══ Record set ══
(* ===== verification/Dnf.v ===== *)
(** * The Fedora back end ([sdk/pkg/dnf.go])

    One back end for the commands [dnf] and [dnf5]; the queries of installed packages
    are [rpm]'s. *)

From Stdlib Require Import Ascii.
From S2P Require Import Prelude Engine Proto Strs Text Exec Executor Packages.

Open Scope string_scope.
Open Scope Z_scope.

Module Dnf.
(** *** Names and versions of rpm *)

(** The part before the first match of [-\d+:]. *)
Fixpoint before_epoch (s : string) : option string :=
  match s with
  | EmptyString => None
  | String c rest =>
      let epoch := match some_of is_digit rest with Some (_, after) => HasPrefix after ":" | None => false end in
      if Ascii.eqb c "-" && epoch then Some EmptyString
      else match before_epoch rest with Some b => Some (String c b) | None => None end
  end.

(** The part before the first match of [-\d]. *)
Fixpoint before_version (s : string) : option string :=
  match s with
  | EmptyString => None
  | String c rest =>
      let digit := match rest with String d _ => is_digit d | EmptyString => false end in
      if Ascii.eqb c "-" && digit then Some EmptyString
      else match before_version rest with Some b => Some (String c b) | None => None end
  end.

Definition parseNEVRAName (nevra : string) : string :=
  match before_epoch nevra with
  | Some name => name
  | None => default nevra (before_version nevra)
  end.

Definition splitRPMNameArch (value : string) : string * string :=
  match cut_last value "." with Some (name, arch) => (name, arch) | None => (value, EmptyString) end.

(** *** Parsers *)

Definition search_line (line : string) : option SearchResult :=
  if HasPrefix line "=" || bool_decide (line = EmptyString) then None
  else match cut_at line " : " with
  | None => None
  | Some (name, description) =>
      Some {| Search_Name := (splitRPMNameArch name).1; Search_Version := EmptyString;
              Search_Description := TrimSpace description; Search_Repository := EmptyString |}
  end.

Definition list_line (line : string) : option Package :=
  let fields := Split line tab in
  if (length fields <? 4)%nat then None
  else Some {|
    Package_Name := column 0 fields; Package_Version := column 1 fields;
    Package_Architecture := column 2 fields; Package_Description := column 4 fields;
    Package_Status := PackageStatusInstalled; Package_Size := (ParseInt (column 3 fields)).1;
    Package_Repository := EmptyString |}.

(** The columns of an upgradable package. *)
Definition upgradable_fields (line : string) : option (list string) :=
  let fields := Fields line in
  if bool_decide (line = EmptyString) || (length fields <? 3)%nat then None else Some fields.

Definition version_line (line : string) : option AvailableVersion :=
  let fields := Fields line in
  if bool_decide (line = EmptyString) || HasPrefix line "Installed" || HasPrefix line "Available"
     || (length fields <? 3)%nat then None
  else Some {| Available_Version := column 1 fields; Available_Repository := column 2 fields; Available_Size := 0 |}.

Definition versionlock_line (command line : string) : option string :=
  let line := TrimSpace line in
  if bool_decide (command = "dnf5") then
    if negb (HasPrefix line "Package name:") then None
    else
      let name := TrimSpace (TrimPrefix line "Package name:") in
      match ValidatePackageName name with Ok _ => Some name | Err _ => None end
  else if bool_decide (line = EmptyString) then None else Some (parseNEVRAName line).

Definition versionLockNames (command out : string) : list string := omap (versionlock_line command) (lines out).

Section sizes.
Context `{!FloatText}.

Definition parseSize (s : string) : option Z :=
  parseSizeWithUnits s [(" k", 1024); (" K", 1024); (" M", 1024 * 1024); (" G", 1024 * 1024 * 1024)].

Definition show_line (p : Package) (line : string) : Package :=
  let value := parseColonValue line in
  if HasPrefix line "Version" then with_version value p
  else if HasPrefix line "Release" then
    if bool_decide (Package_Version p = EmptyString) then p
    else with_version (Package_Version p ++ "-" ++ value) p
  else if HasPrefix line "Architecture" then with_architecture value p
  else if HasPrefix line "Size" then
    match parseSize value with Some n => with_size n p | None => p end
  else if HasPrefix line "Summary" then with_description value p
  else if HasPrefix line "Repository" then with_repository value p
  else p.
End sizes.

Section dnf.
Context {D : Type} `{!Runner D, !FloatText}.

(** [dnf] or [dnf5]. *)
Context (command : string).

Definition is_dnf5 : bool := bool_decide (command = "dnf5").

Definition write (ctx : Ctx) (args : list string) : M D outcome :=
  write_with (fun _ => false) ctx [] command args.

Definition Version (ctx : Ctx) : M D string :=
  out ← readOut ctx command ["--version"];
  mret (TrimSpace (column 0 (lines out))).

Definition Install (ctx : Ctx) (allowDowngrade : bool) (specs : list InstallSpec) : M D outcome :=
  match specs with
  | [] => mret nothing
  | _ => checked (spec_operands "-" specs) (fun operands =>
      write ctx (["install"; "-y"] ++ (if allowDowngrade && is_dnf5 then ["--allow-downgrade"] else [])
        ++ operands)%list)
  end.

Definition InstallLocal (ctx : Ctx) (path : string) (opts : InstallLocalOptions) : M D outcome :=
  checked (ValidateLocalPackagePath path) (fun _ =>
    write ctx (["install"; "-y"] ++ (if Local_AllowUnsigned opts then ["--nogpgcheck"] else [])
      ++ (if Local_AllowDowngrade opts && is_dnf5 then ["--allow-downgrade"] else []) ++ [path])%list).

Definition Remove (ctx : Ctx) (purge : bool) (packages : list string) : M D outcome :=
  match packages with
  | [] => mret nothing
  | _ =>
      if purge then mret (refused (ErrWrap "dnf purge" ErrUnsupported))
      else checked (ValidatePackageNames packages) (fun _ => write ctx (["remove"; "-y"] ++ packages)%list)
  end.

Definition Update (ctx : Ctx) : M D outcome :=
  write_with (fun code => code =? 100) ctx [] command ["check-update"].

Definition Upgrade (ctx : Ctx) (packages : list string) : M D outcome :=
  on_names packages (fun names => write ctx (["upgrade"; "-y"] ++ names)%list).

Definition UpgradeAll (ctx : Ctx) : M D outcome := write ctx ["upgrade"; "-y"].

Definition UpgradeSecurity (ctx : Ctx) : M D outcome := write ctx ["upgrade"; "-y"; "--security"].

Definition versionLockAvailable (ctx : Ctx) : M D unit :=
  res ← probe ctx command ["versionlock"; "--help"];
  if negb (res : string * bool).2 then fail (ErrWrap (command ++ " versionlock") ErrUnsupported) else mret tt.

(** A write that needs the versionlock plug-in. *)
Definition versionlock (ctx : Ctx) (verb : string) (packages : list string) : M D outcome :=
  on_names packages (fun names =>
    available ← attempt (versionLockAvailable ctx);
    checked available (fun _ => write ctx (["versionlock"; verb] ++ names)%list)).

Definition Pin (ctx : Ctx) (packages : list string) : M D outcome := versionlock ctx "add" packages.

Definition Unpin (ctx : Ctx) (packages : list string) : M D outcome := versionlock ctx "delete" packages.

Definition Autoremove (ctx : Ctx) : M D outcome := write ctx ["autoremove"; "-y"].

Definition Search (ctx : Ctx) (query : string) : M D (list SearchResult) :=
  _ ← lift (ValidateSearchQuery query);
  res ← runRead ctx command ["search"; "-q"; query];
  if Exec_ExitCode res =? 1 then mret []
  else match asCommandError command res with
  | Some err => fail err
  | None => mret (omap search_line (lines (Exec_Stdout res)))
  end.

Definition List (ctx : Ctx) : M D (list Package) :=
  out ← readOut ctx "rpm" ["-qa"; "--queryformat";
    tabs ["%{NAME}"; "%{VERSION}-%{RELEASE}"; "%{ARCH}"; "%{SIZE}"; "%{SUMMARY}"] ++ newline];
  mret (omap list_line (lines out)).

Definition IsInstalled (ctx : Ctx) (name : string) : M D bool :=
  _ ← lift (ValidatePackageName name);
  res ← runRead ctx "rpm" ["-q"; name];
  mret (Exec_ExitCode res =? 0).

Definition InstalledVersion (ctx : Ctx) (name : string) : M D string :=
  _ ← lift (ValidatePackageName name);
  res ← runRead ctx "rpm" ["-q"; "--queryformat"; "%{VERSION}-%{RELEASE}"; name];
  if negb (Exec_ExitCode res =? 0) then fail (ErrWrap (command ++ " package " ++ name) ErrNotFound)
  else mret (TrimSpace (Exec_Stdout res)).

Definition ListUpgradable (ctx : Ctx) : M D (list PackageUpdate) :=
  res ← runRead ctx command ["check-update"; "-q"];
  if negb (Exec_ExitCode res =? 0) && negb (Exec_ExitCode res =? 100)
  then fail (CommandError command (Exec_ExitCode res) (Exec_Stderr res))
  else map_m (fun fields =>
    let (name, arch) := splitRPMNameArch (column 0 fields) in
    current ← InstalledVersion ctx name;
    mret {| Update_Name := name; Update_CurrentVersion := current; Update_NewVersion := column 1 fields;
            Update_Architecture := arch; Update_Repository := column 2 fields |})
    (omap upgradable_fields (lines (Exec_Stdout res))).

Definition Show (ctx : Ctx) (name : string) : M D Package :=
  _ ← lift (ValidatePackageName name);
  out ← readOut ctx command ["info"; "-q"; name];
  let p := fold_left show_line (lines out) (unknown_package name PackageStatusAvailable) in
  installed ← IsInstalled ctx name;
  mret (if installed : bool then with_status PackageStatusInstalled p else p).

Definition ListVersions (ctx : Ctx) (name : string) : M D VersionInfo :=
  _ ← lift (ValidatePackageName name);
  out ← readOut ctx command ["list"; "--showduplicates"; "-q"; name];
  installed ← version_if_installed (InstalledVersion ctx name);
  mret {| Info_Name := name; Info_Versions := distinct_versions [] (omap version_line (lines out));
          Info_Installed := installed |}.

Definition LocalPackageInfo (ctx : Ctx) (path : string) : M D LocalPackage := rpmLocalPackageInfo ctx path.

Definition InstalledCount (ctx : Ctx) : M D Z :=
  out ← readOut ctx "rpm" ["-qa"; "--qf"; "." ++ newline];
  mret (countNonEmptyLines out).

(** The exit code 100 of [check-update]: there are updates. *)
Definition check_update (ctx : Ctx) (flags : list string) : M D bool :=
  res ← runRead ctx command (["check-update"; "-q"] ++ flags)%list;
  if Exec_ExitCode res =? 0 then mret false
  else if Exec_ExitCode res =? 100 then mret true
  else fail (CommandError command (Exec_ExitCode res) (Exec_Stderr res)).

Definition HasUpdates (ctx : Ctx) : M D bool := check_update ctx [].

Definition HasSecurityUpdates (ctx : Ctx) : M D bool := check_update ctx ["--security"].

Definition pinned_names (ctx : Ctx) : M D (list string) :=
  _ ← versionLockAvailable ctx;
  out ← readOut ctx command ["versionlock"; "list"; "-q"];
  mret (versionLockNames command out).

Definition IsPinned (ctx : Ctx) (name : string) : M D bool :=
  _ ← lift (ValidatePackageName name);
  names ← pinned_names ctx;
  mret (bool_decide (name ∈ (names : list string))).

Definition ListPinned (ctx : Ctx) : M D (list Package) :=
  names ← pinned_names ctx;
  with_versions (InstalledVersion ctx) names.
End dnf.
End Dnf.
═══
Once you find the line containing "Definition ListPinned (ctx", copy it and every line after it through the end of the records, exactly and nothing else.

Definition ListPinned (ctx : Ctx) : M D (list Package) :=
  names ← pinned_names ctx;
  with_versions (InstalledVersion ctx) names.
End dnf.
End Dnf.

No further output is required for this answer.